Nathalie Clément, directrice administrative des Liaisons Dangereuses et Linda Pierre, secrétaire devant leurs locaux à Marigot.
Peut-être encore plus qu’ailleurs, à Saint-Martin, la drogue fait des ravages. En effet, il est aisé de s’en procurer à moindre coût. Des solutions existent, pour aider les toxicomanes à sortir de leur accoutumance.
A Saint-Martin, il se dit que le vice n’est pas cher. « Globalement, les produits (drogues, alcool NDLR) sont moins onéreux qu’en métropole. Ils sont relativement faciles d’accès et courants d’usage. Du coup, c’est difficile lorsque que quelqu’un a envie de prendre des produits, de passer à côté », explique Nathalie Clément, directrice administrative des "Liaisons Dangereuses". Ce centre de prévention santé qui s’occupe aussi des infections sexuellement transmissibles, accueille en son sein le CSAPA (Centre de Soins, d’Accompagnement et de Prévention en Addictologie).
L’objectif de ce centre est l’accueil, l’information, l’évaluation médicale, psychologique et sociale des toxicomanes et de leur entourage. Sa mission est la réduction des risques associés à la consommation de substances psychoactives ainsi que la prise en charge médicale, psychologique, sociale et éducative des personnes sous l’influence de produits engendrant une accoutumance.
En 2012, le centre a reçu 148 patients, pour un total de 535 consultations médicales. 25 personnes y ont été orientées par la justice, dans le cadre de compositions pénales.
Le cannabis, un danger sournois
« Le cannabis est fortement consommé ici. Mais il y a très peu de demandes d’aide. Les personnes vont venir pour un autre problème, ou une injonction (obligation de soin sur jugement du tribunal – NDLR) et au détour de la conversation vont affirmer qu’elles consomment régulièrement du cannabis », indique Nathalie Clément. Elle poursuit : « mais pour 80% des cas, ils ne considèrent pas cette addiction comme un problème, car elle est très banalisée et dans les Caraïbes particulièrement. »
Cependant, sa consommation chez les jeunes est un vrai problème de société ici. Julien 16 ans raconte : « je fume 4 à 5 joints par jour. Depuis deux ans, je n’arrive pas à me motiver, je sèche les cours. Même à la maison, je n’arrive plus à me concentrer, à faire mes devoirs, je n’ai plus de motivation pour rien. » Nathalie Clément, qui travaille depuis plus de 15 ans en toxicomanie : « je ne qualifie pas le cannabis de drogue douce. Pour moi, toutes les drogues sont à peu près similaires. Ce n’est pas le produit le problème. C’est le comportement et ce qu’on en fait. »
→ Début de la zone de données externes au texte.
(* ===== verification/FwReloc.v ===== *)
(** The relocation of the firmware in firmware/fw_base.S: copying the image
    from where it was loaded to where it was linked, and the hand-over to the
    harts that wait for it. *)

From S2P Require Import Prelude Encoding Bitops Machine Platform Scratch Asm Hart Trap Unpriv Handler Init FwBase FwStep.
Import Reg.

(** * The copy loops *)

Lemma rget_set_eq x v r : x <> 0 -> rget (rset x v r) x = v.
Proof. intros Hx. unfold rget, rset. by rewrite (proj2 (Z.eqb_neq x 0)), Z.eqb_refl by done. Qed.
Lemma rget_set_ne x y v r : y <> x -> rget (rset x v r) y = rget r y.
Proof. intros Hx. unfold rget, rset. by rewrite (proj2 (Z.eqb_neq y x)) by done. Qed.

(** A loop that copies upwards through t3, from [src] to [dst] until [stop],
    and moves [x] on before [y]: the shape of two loops of the file. *)
Section Forward.
Variable src dst stop x y : Z.

Fixpoint fwd_loop (n : nat) : A unit :=
  match n with
  | O => lift (exits XSpin)
  | S n =>
      REG_L t3 0 src;; REG_S t3 0 dst;;
      addi x x SIZEOF_POINTER;; addi y y SIZEOF_POINTER;;
      c ← blt dst stop; if (c : bool) then fwd_loop n else mret tt
  end.
End Forward.

Lemma u64_of x : 0 <= x < 2 ^ 63 -> u64 x = x.
Proof. intros Hx. unfold u64. apply wrap_small. unfold fits. lia. Qed.

Lemma u64_0 x : 0 <= x < 2 ^ 63 -> u64 (x + 0) = x.
Proof. rewrite Z.add_0_r. apply u64_of. Qed.

(** Registers other than those of the list are as they were. *)
Definition keeps (l : list Z) (r r' : regs) : Prop := forall x, x ∉ l -> r' x = r x.

Lemma keeps_refl l r : keeps l r r.
Proof. by intros x _. Qed.
Lemma keeps_set l x v r r' : x ∈ l -> keeps l r r' -> keeps l r (rset x v r').
Proof. intros Hx Hk y Hy. unfold rset. destruct (Z.eqb_spec y x) as [->|Hn]; [done|by apply Hk]. Qed.
Lemma keeps_trans l r r1 r2 : keeps l r r1 -> keeps l r1 r2 -> keeps l r r2.
Proof. intros H1 H2 x Hx. rewrite (H2 x Hx). by apply H1. Qed.
Lemma keeps_sub l l' r r' : Forall (.∈ l') l -> keeps l r r' -> keeps l' r r'.
Proof. intros Hl Hk x Hx. apply Hk. intros Hi. rewrite Forall_forall in Hl. by apply Hx, Hl. Qed.
Lemma keeps_get l r r' x : keeps l r r' -> x ∉ l -> rget r' x = rget r x.
Proof. intros Hk Hx. unfold rget. by rewrite (Hk x Hx). Qed.

Ltac keeps := repeat (apply keeps_set; [first [in_list | set_solver]|]); try apply keeps_refl.

Lemma fwd_loop_eq src dst stop x y n : (x, y) = (dst, src) \/ (x, y) = (src, dst) -> src <> 0 -> dst <> 0 -> NoDup [t3; src; dst; stop] -> forall fuel r s S D,
  (n < fuel)%nat -> rget r src = S -> rget r dst = D -> 0 <= S -> S + 8 * (Z.of_nat n + 1) < 2 ^ 63 -> 0 <= D -> D + 8 * (Z.of_nat n + 1) < 2 ^ 63 ->
  D + 8 * Z.of_nat n < rget r stop <= D + 8 * (Z.of_nat n + 1) ->
  exists r', fwd_loop src dst stop x y fuel r s = Ret (tt, r') (copy_asc (1 + n) D S s) /\ keeps [t3; src; dst] r r'.
Proof.
  intros Hxy Hs0 Hd0 Hnd. rewrite !NoDup_cons, !not_elem_of_cons in Hnd. destruct Hnd as ((H1 & H2 & H3 & _) & (H4 & H5 & _) & (H6 & _) & _).
  induction n as [|n IH]; intros [|fuel] r s S D Hf ES ED HS HS' HD HD' Hstop; try lia; cbn [fwd_loop]; repeat erewrite abind by reflexivity; cbv beta; destruct Hxy as [[= -> ->]|[= -> ->]];
    repeat first [rewrite (rget_set_eq src) by done | rewrite (rget_set_eq dst) by done | rewrite (rget_set_eq t3) by done | rewrite rget_set_ne by done];
    rewrite ?ES, ?ED; rewrite !u64_0 by lia; unfold SIZEOF_POINTER; rewrite !u64_of by lia; rewrite !s64_small by lia.
  1, 2: rewrite (proj2 (Z.ltb_ge _ _)) by lia; eexists; (split; [reflexivity|]); keeps.
  all: rewrite (proj2 (Z.ltb_lt _ _)) by lia;
    match goal with |- context [fwd_loop _ _ _ _ _ _ (rset ?z ?v ?r0) _] => set (r1 := rset z v r0) end;
    assert (Kr : keeps [t3; src; dst] r r1) by (unfold r1; keeps);
    destruct (IH fuel r1 (set_mem <[D := mem_val s S]> s) (S + 8) (D + 8)) as (r' & E & K); try lia;
    try (unfold r1; repeat first [by rewrite rget_set_eq | rewrite rget_set_ne by done]); try lia;
    (exists r'; split; [exact E|]; by apply (keeps_trans _ _ r1)).
Qed.

Lemma lower_loop_fwd : _relocate_copy_to_lower_loop = fwd_loop t2 t0 t1 t0 t2.
Proof. reflexivity. Qed.
Lemma fdt_loop_fwd : _fdt_reloc_again = fwd_loop t0 t1 t2 t0 t1.
Proof. reflexivity. Qed.

Lemma upper_loop_eq n : forall fuel r s S D, (n < fuel)%nat ->
  rget r t3 = S + 8 * (Z.of_nat n + 1) -> rget r t1 = D + 8 * (Z.of_nat n + 1) -> rget r t0 = D ->
  0 <= S -> S + 8 * (Z.of_nat n + 1) < 2 ^ 63 -> 0 <= D -> D + 8 * (Z.of_nat n + 1) < 2 ^ 63 ->
  exists r', _relocate_copy_to_upper_loop fuel r s = Ret (tt, r') (copy_desc (1 + n) D S s) /\ keeps [t1; t2; t3] r r'.
Proof.
  induction n as [|n IH]; intros [|fuel] r s S D Hf E3 E1 E0 HS HS' HD HD'; try lia; cbn [_relocate_copy_to_upper_loop]; do 4 astep; rewrite ?E3, ?E1, ?E0;
    unfold SIZEOF_POINTER; rewrite !(u64_of (_ + - (8))), !u64_0 by lia; astep; rewrite E0, !s64_small by lia.
  - rewrite (proj2 (Z.ltb_ge _ _)) by lia. replace (D + 8 * (Z.of_nat 0 + 1) + - (8)) with (D + 8 * 0) by lia.
    replace (S + 8 * (Z.of_nat 0 + 1) + - (8)) with (S + 8 * 0) by lia. eexists. split; [reflexivity|keeps].
  - rewrite (proj2 (Z.ltb_lt _ _)) by lia. set (r1 := rset t2 _ _). set (s1 := set_mem _ s).
    destruct (IH fuel r1 s1 S D) as (r' & E & K); try lia; try (unfold r1; rsimp; lia).
    exists r'. split; [|apply (keeps_trans _ _ r1); [unfold r1; keeps|exact K]]. rewrite E. f_equal.
    change (copy_desc (1 + Datatypes.S n) D S s) with (copy_desc (1 + n) D S (set_mem <[D + 8 * Z.of_nat (1 + n) := mem_val s (S + 8 * Z.of_nat (1 + n))]> s)).
    unfold s1. do 2 f_equal. f_equal; [|f_equal]; lia.
Qed.

(** * Where the image is *)

Section Reloc.
Context `{Hardware} `{Platform} `{Mmu} `{Image} `{Variant} `{CRuntime}.
Notation link := (sym "_fw_start").

(** The address of a label in the image at [base]. *)
Definition at_base (base : Z) (label : string) : Z := sym label - link + base.

(** The labels that the code refers to while it moves. *)
Definition cell_labels : list string := ["_relocate_lottery"; "_boot_status"; "_load_start"; "_link_start"; "_link_end"].
Definition code_labels : list string := ["_relocate"; "_wait_for_boot_hart"; "_relocate_done"].

(** An image of [n + 1] cells, linked at [_fw_start] and loaded at [load]. *)
Record layout (n : nat) (load : Z) : Prop := mkLayout {
  lay_end : sym "_fw_reloc_end" = link + 8 * (Z.of_nat n + 1);
  lay_link : 0 <= link /\ link + 8 * (Z.of_nat n + 1) < 2 ^ 63;
  lay_load : 0 <= load /\ load + 8 * (Z.of_nat n + 1) < 2 ^ 63;
  lay_align : (link - load) mod 8 = 0;
  lay_labels : forall l, l ∈ cell_labels ++ code_labels -> 0 <= sym l - link < 8 * (Z.of_nat n + 1);
  lay_cells : forall l, l ∈ cell_labels -> (sym l - link) mod 8 = 0;
  lay_distinct : NoDup (sym <$> cell_labels);
  lay_code : sym "_relocate" <= sym "_relocate_done";
  lay_start : sym "_start" = link
}.

(** What the linker put in the image, and where it says it was loaded. *)
Record linked (load : Z) (s : st) : Prop := mkLinked {
  in_start : mem_val s (at_base load "_link_start") = link;
  in_end : mem_val s (at_base load "_link_end") = sym "_fw_reloc_end"
}.

(** Is code or data that is in use between [lo] and [hi]? *)
Definition in_range (lo hi x : Z) : bool := (lo <=? x) && (x <? hi).
Definition unsafe (load lo hi : Z) : bool :=
  in_range lo hi (at_base load "_relocate_lottery") || in_range lo hi (at_base load "_boot_status") ||
  in_range lo hi (at_base load "_relocate") || in_range lo hi (at_base load "_relocate_done") ||
  in_range (at_base load "_relocate") (at_base load "_relocate_done") lo.
(** The two places overlap, and in the overlap is something in use. *)
Definition clobbers (n : nat) (load : Z) : bool :=
  let lo := Z.max load link in
  let hi := Z.min load link + 8 * (Z.of_nat n + 1) in
  (lo <? hi) && unsafe load lo hi.

Definition small (x : Z) : Prop := 0 <= x < 2 ^ 63.

Lemma la_small base l rd r s : small (at_base base l) -> la base rd l r s = Ret (tt, rset rd (at_base base l) r) s.
Proof. intros Hs. unfold la, set. unfold at_base in Hs |- *. rewrite u64_of by exact Hs. reflexivity. Qed.
(* ===== verification/FwScratch.v ===== *)
(** The boot hart's part of firmware/fw_base.S between the relocation and the
    release of the other harts: the scratch areas of all harts, with what the
    firmware's variant says about the next stage, and the device tree. *)

From S2P Require Import Prelude Encoding Bitops Machine Platform Scratch Asm Hart Trap Unpriv Handler Init FwBase FwStep FwReloc FwBoot.
Import Reg.

(** * What a variant promises *)

(** [f] leaves in a0 a value that depends on a1 and on memory, and touches no
    other register. *)
Definition returns (f : A unit) (val : Z -> st -> Z) : Prop :=
  forall r s, exists r', f r s = Ret (tt, r') s /\ rget r' a0 = val (rget r a1) s /\ keeps [a0] r r'.

(** The value depends on nothing from [limit] on. *)
Definition depends_below (limit : Z) (val : Z -> st -> Z) : Prop :=
  forall x s s', (forall a, a < limit -> mem_val s a = mem_val s' a) -> val x s = val x s'.

Class VariantOk `{Platform} `{Variant} : Type := {
  prev_arg1_val : Z -> st -> Z;
  next_arg1_val : Z -> st -> Z;
  next_addr_val : Z -> st -> Z;
  next_mode_val : Z -> st -> Z;
  options_val : Z -> st -> Z;
  prev_arg1_ok : returns fw_prev_arg1 prev_arg1_val;
  next_arg1_ok : returns fw_next_arg1 next_arg1_val;
  next_addr_ok : returns fw_next_addr next_addr_val;
  next_mode_ok : returns fw_next_mode next_mode_val;
  options_ok : returns fw_options options_val;
  next_arg1_below : depends_below fw_end next_arg1_val;
  next_addr_below : depends_below fw_end next_addr_val;
  next_mode_below : depends_below fw_end next_mode_val;
  options_below : depends_below fw_end options_val
}.

Lemma returns_li v : returns (li a0 v) (fun _ _ => u64 v).
Proof. intros r s. eexists. split; [reflexivity|]. split; [reflexivity|keeps]. Qed.
Lemma returns_zero : returns (add a0 zero zero) (fun _ _ => 0).
Proof. intros r s. eexists. split; [reflexivity|]. split; [reflexivity|keeps]. Qed.
Lemma returns_a1 : returns (add a0 a1 zero) (fun x _ => u64 (x + 0)).
Proof. intros r s. eexists. split; [reflexivity|]. split; [reflexivity|keeps]. Qed.
Lemma returns_cell `{Image} base l : returns (la base a0 l;; REG_L a0 0 a0) (fun _ s => mem_val s (u64 (u64 (at_base base l) + 0))).
Proof. intros r s. eexists. split; [reflexivity|]. split; [reflexivity|keeps]. Qed.
Lemma returns_la `{Image} base l : returns (la base a0 l) (fun _ _ => u64 (at_base base l)).
Proof. intros r s. eexists. split; [reflexivity|]. split; [reflexivity|keeps]. Qed.

Lemma below_const limit (f : Z -> Z) : depends_below limit (fun x _ => f x).
Proof. by intros x s s' _. Qed.
Lemma below_cell limit a : a < limit -> depends_below limit (fun _ s => mem_val s a).
Proof. intros Ha x s s' Hs. by apply Hs. Qed.

Create HintDb variant.
#[export] Hint Resolve returns_li returns_zero returns_a1 returns_cell returns_la below_const below_cell : variant.

Section Variants.
Context `{Platform} `{Image}.
Notation link := (sym "_fw_start").

(** The address of a cell of the image, as the code computes it. *)
Definition cell_at (l : string) : Z := u64 (u64 (at_base link l) + 0).

#[refine] Definition fw_jump_ok (FW_JUMP_FDT_ADDR : option Z) (Hj : cell_at "_jump_addr" < fw_end) : @VariantOk _ (fw_jump FW_JUMP_FDT_ADDR) :=
  {| prev_arg1_val := fun _ _ => 0;
     next_arg1_val := fun x _ => match FW_JUMP_FDT_ADDR with Some addr => u64 addr | None => u64 (x + 0) end;
     next_addr_val := fun _ s => mem_val s (cell_at "_jump_addr");
     next_mode_val := fun _ _ => PRV_S;
     options_val := fun _ _ => 0 |}.
Proof. all: try destruct FW_JUMP_FDT_ADDR; cbn; auto with variant. Defined.

#[refine] Definition fw_payload_ok (fdt_built_in : bool) (FW_PAYLOAD_FDT_ADDR : option Z) : @VariantOk _ (fw_payload fdt_built_in FW_PAYLOAD_FDT_ADDR) :=
  {| prev_arg1_val := fun _ _ => if fdt_built_in then u64 (at_base link "fdt_bin") else 0;
     next_arg1_val := fun x _ => match FW_PAYLOAD_FDT_ADDR with Some addr => u64 addr | None => u64 (x + 0) end;
     next_addr_val := fun _ _ => u64 (at_base link "payload_bin");
     next_mode_val := fun _ _ => PRV_S;
     options_val := fun _ _ => 0 |}.
Proof. all: try destruct FW_PAYLOAD_FDT_ADDR; try destruct fdt_built_in; cbn; auto with variant. Defined.

#[refine] Definition fw_dynamic_ok (H1 : cell_at "_dynamic_next_arg1" < fw_end) (H2 : cell_at "_dynamic_next_addr" < fw_end)
    (H3 : cell_at "_dynamic_next_mode" < fw_end) (H4 : cell_at "_dynamic_options" < fw_end) : @VariantOk _ fw_dynamic :=
  {| prev_arg1_val := fun _ _ => 0;
     next_arg1_val := fun _ s => mem_val s (cell_at "_dynamic_next_arg1");
     next_addr_val := fun _ s => mem_val s (cell_at "_dynamic_next_addr");
     next_mode_val := fun _ s => mem_val s (cell_at "_dynamic_next_mode");
     options_val := fun _ s => mem_val s (cell_at "_dynamic_options") |}.
Proof. all: cbn; auto with variant. Defined.
End Variants.

(** * One scratch area *)

Section Fill.
Context `{Hardware} `{Platform} `{Image} `{Variant} `{CRuntime} `{!VariantOk}.
Notation link := (sym "_fw_start").

(** The arguments of the previous stage are words. *)
Definition args_fit (r : regs) : Prop := fits 64 (r a0) /\ fits 64 (r a1) /\ fits 64 (r a2).

Lemma save_3R r s : args_fit r -> MOV_3R s0 a0 s1 a1 s2 a2 r s = Ret (tt, rset s2 (r a2) (rset s1 (r a1) (rset s0 (r a0) r))) s.
Proof.
  intros (F0 & F1 & F2). transitivity (Ret (tt, rset s2 (u64 (r a2 + 0)) (rset s1 (u64 (r a1 + 0)) (rset s0 (u64 (r a0 + 0)) r))) s); [reflexivity|].
  rewrite !Z.add_0_r. unfold u64. by rewrite !wrap_small.
Qed.
Lemma restore_3R r s : fits 64 (r s0) -> fits 64 (r s1) -> fits 64 (r s2) ->
  MOV_3R a0 s0 a1 s1 a2 s2 r s = Ret (tt, rset a2 (r s2) (rset a1 (r s1) (rset a0 (r s0) r))) s.
Proof.
  intros F0 F1 F2. transitivity (Ret (tt, rset a2 (u64 (r s2 + 0)) (rset a1 (u64 (r s1 + 0)) (rset a0 (u64 (r s0 + 0)) r))) s); [reflexivity|].
  rewrite !Z.add_0_r. unfold u64. by rewrite !wrap_small.
Qed.

(** A function of the variant is called and [k] makes use of its result; a0, a1
    and a2 are as before. *)
Lemma call_3R_eq f val (k : A unit) l (Q : regs -> Prop) s' r s : returns f val -> args_fit r -> s0 ∉ l -> s1 ∉ l -> s2 ∉ l ->
  (forall r', rget r' a0 = val (rget r a1) s -> keeps [ra; s0; s1; s2; a0] r r' -> exists r2, k r' s = Ret (tt, r2) s' /\ keeps l r' r2 /\ Q r2) ->
  exists r' r2, call_3R f k r s = Ret (tt, r') s' /\ keeps (l ++ [ra; s0; s1; s2]) r r' /\ keeps [a0; a1; a2] r2 r' /\ Q r2.
Proof.
  intros Hf Ha N0 N1 N2 Hk. unfold call_3R, call. rewrite (abind _ _ _ _ _ _ _ (save_3R r s Ha)). set (r0 := rset s2 _ _).
  destruct (Hf (rset ra ret_addr r0) s) as (r2 & E2 & V2 & K2). change (rget (rset ra ret_addr r0) a1) with (rget r a1) in V2.
  assert (Ec : (set ra ret_addr;; f) r0 s = Ret (tt, r2) s) by (erewrite abind by reflexivity; exact E2). rewrite (abind _ _ _ _ _ _ _ Ec).
  assert (Kr : keeps [ra; s0; s1; s2; a0] r (rset ra ret_addr r0)) by (unfold r0; keeps).
  destruct (Hk r2 V2) as (r3 & E3 & K3 & HQ); [apply (keeps_trans _ _ _ _ Kr); by apply (keeps_sub [a0]); [in_list|]|]. rewrite (abind _ _ _ _ _ _ _ E3).
  assert (F0 : r3 s0 = r a0) by (rewrite K3, K2 by (done || in_list); reflexivity). assert (F1 : r3 s1 = r a1) by (rewrite K3, K2 by (done || in_list); reflexivity).
  assert (F2 : r3 s2 = r a2) by (rewrite K3, K2 by (done || in_list); reflexivity). destruct Ha as (A0 & A1 & A2).
  rewrite restore_3R by (rewrite ?F0, ?F1, ?F2; done). eexists _, r3. split; [reflexivity|]. split; [|split; [keeps|done]]. rewrite F0, F1, F2. intros x Hx. unfold rset.
  destruct (Z.eqb_spec x a2) as [->|]; [done|]. destruct (Z.eqb_spec x a1) as [->|]; [done|]. destruct (Z.eqb_spec x a0) as [->|]; [done|].
  rewrite not_elem_of_app in Hx. destruct Hx as [Hl Hx]. rewrite K3, K2 by (done || (intros Hi; apply list_elem_of_singleton in Hi; done)). apply Kr. set_solver.
Qed.
Lemma copy_loop_ensures i p s :
  ensures (copy_loop i p) s (fun rc s' => rc = 0 -> exists ds, length ds = Nat.max 1 i /\ sectors_in (rx s) ds (rx s') /\
    dram s' = write_bytes p (concat ds) (dram s)).
Proof.
  revert p s. induction i as [|i IH]; intros p s; rewrite copy_loop_eq.
  all: eapply ensures_bind; [apply token_loop_ensures|]; intros [] s1 (Hd1 & pre & Hpre & Hne).
  all: eapply ensures_bind; [apply read_sector_ensures|]; intros a s2 (data & Hlen & Hdata & -> & Hd2); cbv beta iota.
  all: eapply ensures_bind; [apply (ensures_xfer 255)|]; intros hi s3 (Hhi & Hd3 & _).
  all: eapply ensures_bind; [apply (ensures_xfer 255)|]; intros lo s4 (Hlo & Hd4 & _).
  all: fold (crc16 data); fold (frame_ok data hi lo); destruct (frame_ok data hi lo) eqn:Hok;
    [|eapply ensures_bind; [by apply keeps_kputs|]; intros [] s5 _; by apply ensures_ret].
  all: assert (Hf : frame_in (rx s) data hi lo (rx s4))
    by (exists pre, (rx s1); split; [done|]; split; [done|]; split; [|done]; apply receives_app; exists (rx s2); split; [done|];
        apply receives_cons; exists (rx s3); split; [done|]; apply receives_cons; exists (rx s4); by rewrite receives_nil).
  all: eapply (ensures_bind _ _ _ (fun _ s' => same_io s4 s')); [apply quiet_spin|]; intros [] s5 (Hrx5 & Hd5 & _).
  all: assert (Hone : sectors_in (rx s) [data] (rx s5) /\ dram s5 = write_bytes p (concat [data]) (dram s))
    by (rewrite Hrx5; split; [econstructor; [exact Hf|done|constructor]|]; cbn [concat]; rewrite app_nil_r; congruence).
  - apply ensures_ret. intros _. by exists [data].
  - destruct i as [|i]; [apply ensures_ret; intros _; by exists [data]|]. cbn [copy_rest].
    eapply ensures_mono; [apply IH|]. intros rc s6 Hrc ->.
    destruct (Hrc eq_refl) as (ds & Hl & Hs & Hd6). exists (data :: ds). split; [simpl in *; lia|].
    rewrite Hrx5 in Hs. split; [by econstructor|]. cbn [concat]. rewrite write_bytes_app, Hlen, Hd6, Hd5, Hd4, Hd3, Hd2, Hd1. done.
Qed.

End Card.

(** * Whole runs *)

(** A card that comes up and sends the payload: the bytes it answers during
    each step of the loader, as relations between what is left to read before
    and after. *)
Definition cmd0_in (l l' : list Z) : Prop :=
  exists l1 x, cmd_answer l 1 l1 /\ receives l1 [x] l'.
Definition cmd8_in (l l' : list Z) : Prop :=
  exists l1 a b v x, cmd_answer l 1 l1 /\ receives l1 [a; b; v; 170; x] l' /\ v .& 15 = 1.
Definition acmd41_turn (l : list Z) (r : Z) (l' : list Z) : Prop :=
  exists r0 l1 x l2, cmd_answer l r0 l1 /\ receives l1 [x] l2 /\ cmd_answer l2 r l'.
Inductive acmd41_in : list Z -> list Z -> Prop :=
| acmd41_ready l l' : acmd41_turn l 0 l' -> acmd41_in l l'
| acmd41_idle l l1 l' : acmd41_turn l 1 l1 -> acmd41_in l1 l' -> acmd41_in l l'.
Definition cmd58_in (l l' : list Z) : Prop :=
  exists l1 v a b c x, cmd_answer l 0 l1 /\ receives l1 [v; a; b; c; x] l' /\ v .& 128 = 128.
Definition cmd16_in (l l' : list Z) : Prop :=
  exists l1 x, cmd_answer l 0 l1 /\ receives l1 [x] l'.
Definition copy_in (size : Z) (ds : list (list Z)) (l l' : list Z) : Prop :=
  exists l1 l2 x l3 r l4 y, cmd_answer l 0 l1 /\ sectors_in l1 ds l2 /\ length ds = sectors size /\
    receives l2 [x] l3 /\ cmd_answer l3 r l4 /\ receives l4 [y] l'.
Definition good_card (size : Z) (ds : list (list Z)) (l l' : list Z) : Prop :=
  exists bs l0 l1 l2 l3 l4 l5, length bs = 10%nat /\ receives l bs l0 /\ cmd0_in l0 l1 /\ cmd8_in l1 l2 /\
    acmd41_in l2 l3 /\ cmd58_in l3 l4 /\ cmd16_in l4 l5 /\ copy_in size ds l5 l'.

Section Whole.
Context `{Board}.
Hypothesis drains : uart_drains.

Definition moves (s : sd_st) (l : list Z) (s' : sd_st) : Prop := rx s' = l /\ dram s' = dram s.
Elle poursuit : « j’ai travaillé pendant 12 ans dans un centre qui accueillait des héroïnomanes. Nous avions aussi quelques gros consommateurs de cannabis. Et bien, on ne voyait pas la différence. Il y avait ce même fonctionnement, ce même cercle de la dépendance. » L’environnement, les amis, toutes les relations, tournent autour de la consommation de drogue. Le groupe joue un rôle important.
Théoriquement, et contrairement à l’héroïne, la cocaïne, comme le cannabis, n’engendre pas de dépendance physique. « Mais la dépendance psychologique est très importante et c’est ça le plus dur », ajoute Nathalie Clément.
La spirale infernale du crack
La partie émergée de l’iceberg, ce sont ceux que l’on appelle communément les "crackés". En effet, leur dépendance aux "cailloux", qui sont des rebus de cocaïne, couplée à une importante consommation d’alcool, les conduit à la rue, à la négligence d’eux-mêmes et à des comportements hiératiques, voire dangereux. « Autant les autres drogues peuvent éventuellement se gérer, mais le crack monte très vite au cerveau, en 20 minutes, et redescend aussi très vite. Le toxicomane a envie de consommer toutes les demi-heures. Sa vie ne va plus tourner qu’autour du produit », souligne Nathalie Clément.
Elle affirme que « le crack est très destructeur. Les consommateurs perdent complètement pied et leur cerveau est très amoché. » « L’idéal pour ces personnes serait l’existence d’un CARUD (Centre d'accueil et d'accompagnement à la réduction des risques pour usagers de drogues), où ces personnes pourraient être hébergées. La Croix-Rouge le fait un peu, mais elle manque de moyens », regrette Nathalie Clément.
« Faire un travail avec ces personnes-là, c’est vraiment difficile, car le produit va passer avant tout. Même si elles sont de la meilleure volonté du monde », précise-t-elle.